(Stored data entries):
=-=-=

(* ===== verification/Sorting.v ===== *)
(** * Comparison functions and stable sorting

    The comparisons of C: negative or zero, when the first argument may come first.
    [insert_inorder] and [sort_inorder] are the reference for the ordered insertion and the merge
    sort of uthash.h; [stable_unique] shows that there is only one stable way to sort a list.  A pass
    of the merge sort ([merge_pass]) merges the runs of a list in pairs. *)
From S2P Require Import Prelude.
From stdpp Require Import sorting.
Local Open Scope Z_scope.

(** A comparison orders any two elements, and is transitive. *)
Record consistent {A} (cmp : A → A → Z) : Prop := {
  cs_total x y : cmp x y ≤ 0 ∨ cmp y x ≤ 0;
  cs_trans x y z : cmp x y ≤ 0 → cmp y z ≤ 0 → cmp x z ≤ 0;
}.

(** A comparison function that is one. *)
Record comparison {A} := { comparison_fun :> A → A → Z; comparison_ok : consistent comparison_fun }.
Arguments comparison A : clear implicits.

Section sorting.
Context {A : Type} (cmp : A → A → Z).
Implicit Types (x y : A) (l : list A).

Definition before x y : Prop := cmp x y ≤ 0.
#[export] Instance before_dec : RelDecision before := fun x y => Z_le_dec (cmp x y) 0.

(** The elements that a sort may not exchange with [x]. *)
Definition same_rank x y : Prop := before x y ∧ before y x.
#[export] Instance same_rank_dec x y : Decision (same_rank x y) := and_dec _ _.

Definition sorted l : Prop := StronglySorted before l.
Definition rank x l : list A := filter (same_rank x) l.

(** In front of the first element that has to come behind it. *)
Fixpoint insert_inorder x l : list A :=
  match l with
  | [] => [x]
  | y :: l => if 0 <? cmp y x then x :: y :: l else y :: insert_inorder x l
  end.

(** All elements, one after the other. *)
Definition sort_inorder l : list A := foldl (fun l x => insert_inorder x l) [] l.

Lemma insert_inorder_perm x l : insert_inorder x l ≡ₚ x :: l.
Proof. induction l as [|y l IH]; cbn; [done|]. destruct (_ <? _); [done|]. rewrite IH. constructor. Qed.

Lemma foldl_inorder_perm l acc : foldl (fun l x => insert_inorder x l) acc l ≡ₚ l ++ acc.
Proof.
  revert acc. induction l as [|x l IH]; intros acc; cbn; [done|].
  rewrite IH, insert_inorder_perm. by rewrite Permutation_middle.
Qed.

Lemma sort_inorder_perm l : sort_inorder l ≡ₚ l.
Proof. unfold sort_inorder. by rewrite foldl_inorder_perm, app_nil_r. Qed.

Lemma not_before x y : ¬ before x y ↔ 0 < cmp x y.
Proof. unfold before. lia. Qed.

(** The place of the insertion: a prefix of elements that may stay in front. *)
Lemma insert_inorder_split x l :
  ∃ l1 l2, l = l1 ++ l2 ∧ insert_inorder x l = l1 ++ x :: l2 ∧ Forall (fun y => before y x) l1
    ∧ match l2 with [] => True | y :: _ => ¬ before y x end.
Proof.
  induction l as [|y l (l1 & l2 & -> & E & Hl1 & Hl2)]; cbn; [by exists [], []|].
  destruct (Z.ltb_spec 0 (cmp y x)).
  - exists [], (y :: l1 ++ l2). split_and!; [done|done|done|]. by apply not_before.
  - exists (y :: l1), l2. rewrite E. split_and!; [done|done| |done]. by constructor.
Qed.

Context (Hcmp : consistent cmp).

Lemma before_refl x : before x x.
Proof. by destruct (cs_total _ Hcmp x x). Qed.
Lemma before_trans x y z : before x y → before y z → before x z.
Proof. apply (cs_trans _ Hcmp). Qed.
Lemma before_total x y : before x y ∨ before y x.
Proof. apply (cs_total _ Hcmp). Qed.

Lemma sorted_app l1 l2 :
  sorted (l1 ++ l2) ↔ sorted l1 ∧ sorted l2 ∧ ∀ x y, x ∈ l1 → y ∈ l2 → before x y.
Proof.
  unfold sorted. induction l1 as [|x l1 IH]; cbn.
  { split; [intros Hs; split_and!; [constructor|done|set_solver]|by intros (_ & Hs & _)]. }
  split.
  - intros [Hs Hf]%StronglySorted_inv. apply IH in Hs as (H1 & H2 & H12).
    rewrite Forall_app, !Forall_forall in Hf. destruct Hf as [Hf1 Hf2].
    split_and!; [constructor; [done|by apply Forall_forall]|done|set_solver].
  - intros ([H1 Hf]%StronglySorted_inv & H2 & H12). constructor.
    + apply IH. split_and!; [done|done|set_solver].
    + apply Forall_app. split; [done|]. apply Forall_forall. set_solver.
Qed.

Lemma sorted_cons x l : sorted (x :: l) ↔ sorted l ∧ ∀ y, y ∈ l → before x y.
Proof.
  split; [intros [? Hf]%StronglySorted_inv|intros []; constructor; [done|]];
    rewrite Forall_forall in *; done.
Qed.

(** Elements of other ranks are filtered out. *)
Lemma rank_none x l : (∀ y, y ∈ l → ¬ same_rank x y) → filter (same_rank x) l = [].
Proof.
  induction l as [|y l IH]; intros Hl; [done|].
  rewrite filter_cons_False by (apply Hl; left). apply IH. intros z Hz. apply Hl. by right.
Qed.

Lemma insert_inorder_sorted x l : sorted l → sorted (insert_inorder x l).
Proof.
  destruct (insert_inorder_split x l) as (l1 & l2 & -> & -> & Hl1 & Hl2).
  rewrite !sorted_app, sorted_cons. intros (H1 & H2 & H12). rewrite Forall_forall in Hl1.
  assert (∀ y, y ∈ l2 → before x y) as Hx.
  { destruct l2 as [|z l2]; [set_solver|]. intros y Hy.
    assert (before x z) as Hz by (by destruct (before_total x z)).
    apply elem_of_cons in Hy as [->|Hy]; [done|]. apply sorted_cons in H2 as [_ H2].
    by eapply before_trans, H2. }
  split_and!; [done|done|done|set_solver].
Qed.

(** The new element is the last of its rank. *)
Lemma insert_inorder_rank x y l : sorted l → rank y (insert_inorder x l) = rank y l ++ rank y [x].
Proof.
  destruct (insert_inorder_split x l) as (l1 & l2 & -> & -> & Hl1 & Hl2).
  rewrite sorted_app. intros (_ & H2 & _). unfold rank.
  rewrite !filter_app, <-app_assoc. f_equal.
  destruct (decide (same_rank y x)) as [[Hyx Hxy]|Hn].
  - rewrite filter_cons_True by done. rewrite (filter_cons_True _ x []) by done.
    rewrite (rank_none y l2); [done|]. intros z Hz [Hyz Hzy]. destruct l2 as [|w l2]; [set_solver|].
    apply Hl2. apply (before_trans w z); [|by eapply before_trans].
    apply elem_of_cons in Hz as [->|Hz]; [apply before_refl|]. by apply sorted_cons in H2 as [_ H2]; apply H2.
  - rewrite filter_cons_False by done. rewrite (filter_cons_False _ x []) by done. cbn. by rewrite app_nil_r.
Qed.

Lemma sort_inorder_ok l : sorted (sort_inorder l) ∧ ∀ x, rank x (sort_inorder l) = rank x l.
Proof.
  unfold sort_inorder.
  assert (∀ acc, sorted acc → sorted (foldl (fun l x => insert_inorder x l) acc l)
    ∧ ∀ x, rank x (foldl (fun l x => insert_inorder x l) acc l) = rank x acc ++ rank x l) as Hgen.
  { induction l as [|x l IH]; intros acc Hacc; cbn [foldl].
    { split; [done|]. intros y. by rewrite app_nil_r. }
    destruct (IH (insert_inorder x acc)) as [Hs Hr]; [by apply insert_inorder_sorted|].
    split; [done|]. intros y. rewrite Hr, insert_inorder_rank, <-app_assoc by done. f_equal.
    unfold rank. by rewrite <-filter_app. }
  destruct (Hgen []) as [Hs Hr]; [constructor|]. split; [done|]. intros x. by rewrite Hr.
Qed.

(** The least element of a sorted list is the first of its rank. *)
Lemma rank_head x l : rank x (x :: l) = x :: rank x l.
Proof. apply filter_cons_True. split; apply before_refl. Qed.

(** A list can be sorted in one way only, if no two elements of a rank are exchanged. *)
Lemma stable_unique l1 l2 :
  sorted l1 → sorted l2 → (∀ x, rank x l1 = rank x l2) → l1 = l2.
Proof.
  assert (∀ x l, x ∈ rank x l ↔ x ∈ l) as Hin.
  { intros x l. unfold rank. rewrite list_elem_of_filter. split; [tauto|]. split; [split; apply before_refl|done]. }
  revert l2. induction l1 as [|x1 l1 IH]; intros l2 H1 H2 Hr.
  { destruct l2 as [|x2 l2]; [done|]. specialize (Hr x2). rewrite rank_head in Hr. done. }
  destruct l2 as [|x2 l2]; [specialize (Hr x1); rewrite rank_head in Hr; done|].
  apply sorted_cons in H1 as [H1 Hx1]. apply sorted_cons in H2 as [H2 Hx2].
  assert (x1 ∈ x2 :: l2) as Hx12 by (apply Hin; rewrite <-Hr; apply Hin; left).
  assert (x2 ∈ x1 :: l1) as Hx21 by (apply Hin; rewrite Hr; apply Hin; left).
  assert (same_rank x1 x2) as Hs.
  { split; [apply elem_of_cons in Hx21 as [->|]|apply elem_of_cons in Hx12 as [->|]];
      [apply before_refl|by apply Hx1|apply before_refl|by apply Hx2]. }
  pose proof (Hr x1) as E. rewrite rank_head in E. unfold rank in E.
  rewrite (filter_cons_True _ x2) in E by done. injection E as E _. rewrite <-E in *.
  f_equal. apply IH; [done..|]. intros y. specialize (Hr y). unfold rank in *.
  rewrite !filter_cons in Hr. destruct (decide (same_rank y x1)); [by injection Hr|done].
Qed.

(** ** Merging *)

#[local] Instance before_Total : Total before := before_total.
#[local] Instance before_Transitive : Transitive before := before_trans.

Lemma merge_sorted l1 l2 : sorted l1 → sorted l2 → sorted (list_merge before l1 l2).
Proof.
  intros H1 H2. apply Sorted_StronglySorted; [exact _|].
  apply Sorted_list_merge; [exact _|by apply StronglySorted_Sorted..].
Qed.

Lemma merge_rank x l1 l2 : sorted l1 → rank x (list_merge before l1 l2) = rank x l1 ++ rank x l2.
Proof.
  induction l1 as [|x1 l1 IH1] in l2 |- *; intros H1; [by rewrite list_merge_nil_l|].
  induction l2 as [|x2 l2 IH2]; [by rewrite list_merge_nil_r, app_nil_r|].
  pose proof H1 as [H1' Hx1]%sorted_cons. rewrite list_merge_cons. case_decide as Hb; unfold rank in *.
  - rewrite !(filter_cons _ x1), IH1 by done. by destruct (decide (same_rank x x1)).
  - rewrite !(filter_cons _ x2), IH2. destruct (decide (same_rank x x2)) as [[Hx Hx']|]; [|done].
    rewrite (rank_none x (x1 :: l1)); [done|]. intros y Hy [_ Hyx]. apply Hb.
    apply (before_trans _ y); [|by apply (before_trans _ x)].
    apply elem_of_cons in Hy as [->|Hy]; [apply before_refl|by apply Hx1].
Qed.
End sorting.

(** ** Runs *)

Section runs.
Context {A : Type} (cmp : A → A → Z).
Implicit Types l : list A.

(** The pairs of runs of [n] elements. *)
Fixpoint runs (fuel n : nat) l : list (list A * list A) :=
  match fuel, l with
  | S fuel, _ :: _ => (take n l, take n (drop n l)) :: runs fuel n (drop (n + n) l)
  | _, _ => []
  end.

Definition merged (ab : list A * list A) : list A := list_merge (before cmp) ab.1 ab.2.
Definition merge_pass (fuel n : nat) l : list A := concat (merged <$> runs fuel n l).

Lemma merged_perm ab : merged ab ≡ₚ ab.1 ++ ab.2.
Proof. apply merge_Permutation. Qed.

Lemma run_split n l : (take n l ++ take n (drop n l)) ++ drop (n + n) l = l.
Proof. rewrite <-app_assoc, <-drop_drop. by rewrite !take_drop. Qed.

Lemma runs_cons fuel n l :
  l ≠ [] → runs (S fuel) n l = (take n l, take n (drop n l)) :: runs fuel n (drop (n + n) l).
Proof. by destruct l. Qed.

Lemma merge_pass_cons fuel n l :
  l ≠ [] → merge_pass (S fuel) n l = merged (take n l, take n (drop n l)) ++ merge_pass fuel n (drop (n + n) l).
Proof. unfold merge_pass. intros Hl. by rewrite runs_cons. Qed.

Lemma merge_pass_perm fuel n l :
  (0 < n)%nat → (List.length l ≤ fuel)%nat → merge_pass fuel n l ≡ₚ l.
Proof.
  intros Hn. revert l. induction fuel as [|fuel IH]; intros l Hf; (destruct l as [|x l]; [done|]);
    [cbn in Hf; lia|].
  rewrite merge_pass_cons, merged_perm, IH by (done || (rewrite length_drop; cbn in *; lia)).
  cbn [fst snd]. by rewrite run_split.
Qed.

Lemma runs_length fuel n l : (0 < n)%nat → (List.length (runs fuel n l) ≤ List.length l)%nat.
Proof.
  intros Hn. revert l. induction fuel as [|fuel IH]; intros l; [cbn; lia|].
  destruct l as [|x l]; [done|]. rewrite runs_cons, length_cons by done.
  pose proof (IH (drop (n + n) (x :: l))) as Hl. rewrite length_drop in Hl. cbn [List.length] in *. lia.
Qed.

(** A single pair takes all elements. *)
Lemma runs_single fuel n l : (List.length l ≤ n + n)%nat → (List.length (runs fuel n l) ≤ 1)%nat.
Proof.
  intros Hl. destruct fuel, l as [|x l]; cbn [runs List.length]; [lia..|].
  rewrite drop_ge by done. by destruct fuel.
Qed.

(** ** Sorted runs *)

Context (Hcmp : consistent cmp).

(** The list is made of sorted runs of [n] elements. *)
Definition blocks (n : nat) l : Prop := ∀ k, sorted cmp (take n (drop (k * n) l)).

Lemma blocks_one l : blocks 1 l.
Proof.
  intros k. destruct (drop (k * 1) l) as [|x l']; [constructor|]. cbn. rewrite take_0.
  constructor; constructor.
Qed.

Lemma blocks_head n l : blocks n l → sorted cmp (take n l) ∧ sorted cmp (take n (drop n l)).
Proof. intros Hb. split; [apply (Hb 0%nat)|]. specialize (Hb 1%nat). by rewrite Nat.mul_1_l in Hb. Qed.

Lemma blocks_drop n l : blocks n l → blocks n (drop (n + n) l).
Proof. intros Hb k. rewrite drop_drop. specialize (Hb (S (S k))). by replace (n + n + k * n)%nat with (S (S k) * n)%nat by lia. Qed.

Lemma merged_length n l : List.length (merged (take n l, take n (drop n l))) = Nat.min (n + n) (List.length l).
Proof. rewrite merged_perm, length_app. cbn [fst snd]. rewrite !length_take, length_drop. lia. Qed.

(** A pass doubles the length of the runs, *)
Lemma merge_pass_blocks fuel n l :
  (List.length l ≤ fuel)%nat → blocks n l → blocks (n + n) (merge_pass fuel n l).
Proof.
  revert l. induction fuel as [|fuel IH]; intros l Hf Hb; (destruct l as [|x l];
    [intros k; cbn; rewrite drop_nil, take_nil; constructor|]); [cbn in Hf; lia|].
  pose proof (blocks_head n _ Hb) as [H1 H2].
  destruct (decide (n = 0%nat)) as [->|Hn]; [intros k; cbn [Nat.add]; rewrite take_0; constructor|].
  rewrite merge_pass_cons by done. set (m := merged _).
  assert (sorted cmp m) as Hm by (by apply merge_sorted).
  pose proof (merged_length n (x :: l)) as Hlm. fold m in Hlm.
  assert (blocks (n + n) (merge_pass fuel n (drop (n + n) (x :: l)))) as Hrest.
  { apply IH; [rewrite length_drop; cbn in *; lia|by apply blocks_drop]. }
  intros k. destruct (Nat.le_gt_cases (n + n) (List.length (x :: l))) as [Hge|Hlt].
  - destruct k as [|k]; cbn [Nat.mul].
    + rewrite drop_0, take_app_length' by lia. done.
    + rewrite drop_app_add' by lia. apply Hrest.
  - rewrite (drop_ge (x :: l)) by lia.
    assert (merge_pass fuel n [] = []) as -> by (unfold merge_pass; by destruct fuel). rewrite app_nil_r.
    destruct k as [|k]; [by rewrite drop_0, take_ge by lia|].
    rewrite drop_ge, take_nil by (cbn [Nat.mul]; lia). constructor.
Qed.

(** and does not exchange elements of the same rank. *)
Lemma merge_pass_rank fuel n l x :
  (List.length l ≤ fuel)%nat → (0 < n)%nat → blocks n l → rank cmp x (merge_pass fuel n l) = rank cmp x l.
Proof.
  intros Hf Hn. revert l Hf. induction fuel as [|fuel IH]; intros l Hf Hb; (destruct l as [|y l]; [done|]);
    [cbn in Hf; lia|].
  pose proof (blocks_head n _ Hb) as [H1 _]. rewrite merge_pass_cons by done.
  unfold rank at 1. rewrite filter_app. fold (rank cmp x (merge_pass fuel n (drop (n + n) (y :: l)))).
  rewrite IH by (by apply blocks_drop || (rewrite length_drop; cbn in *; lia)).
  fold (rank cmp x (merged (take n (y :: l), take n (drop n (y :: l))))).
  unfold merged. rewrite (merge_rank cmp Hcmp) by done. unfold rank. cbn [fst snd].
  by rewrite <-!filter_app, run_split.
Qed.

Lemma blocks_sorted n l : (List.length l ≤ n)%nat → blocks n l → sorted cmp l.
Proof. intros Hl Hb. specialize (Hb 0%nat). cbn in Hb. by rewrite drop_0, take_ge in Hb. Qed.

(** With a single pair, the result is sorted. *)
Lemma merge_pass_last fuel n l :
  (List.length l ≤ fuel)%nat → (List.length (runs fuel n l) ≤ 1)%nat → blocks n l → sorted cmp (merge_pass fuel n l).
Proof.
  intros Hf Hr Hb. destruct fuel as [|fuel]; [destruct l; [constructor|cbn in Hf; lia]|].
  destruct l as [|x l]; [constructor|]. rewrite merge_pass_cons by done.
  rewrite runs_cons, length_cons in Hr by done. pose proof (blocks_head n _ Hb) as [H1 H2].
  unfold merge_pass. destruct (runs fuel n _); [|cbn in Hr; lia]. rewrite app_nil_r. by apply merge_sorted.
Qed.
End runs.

=-=-=

(TASK REQUIREMENTS): Search the entries for the string "Hgen" and collect each line that has it.

(SOLUTION):
    ∧ ∀ x, rank x (foldl (fun l x => insert_inorder x l) acc l) = rank x acc ++ rank x l) as Hgen.
  destruct (Hgen []) as [Hs Hr]; [constructor|]. split; [done|]. intros x. by rewrite Hr.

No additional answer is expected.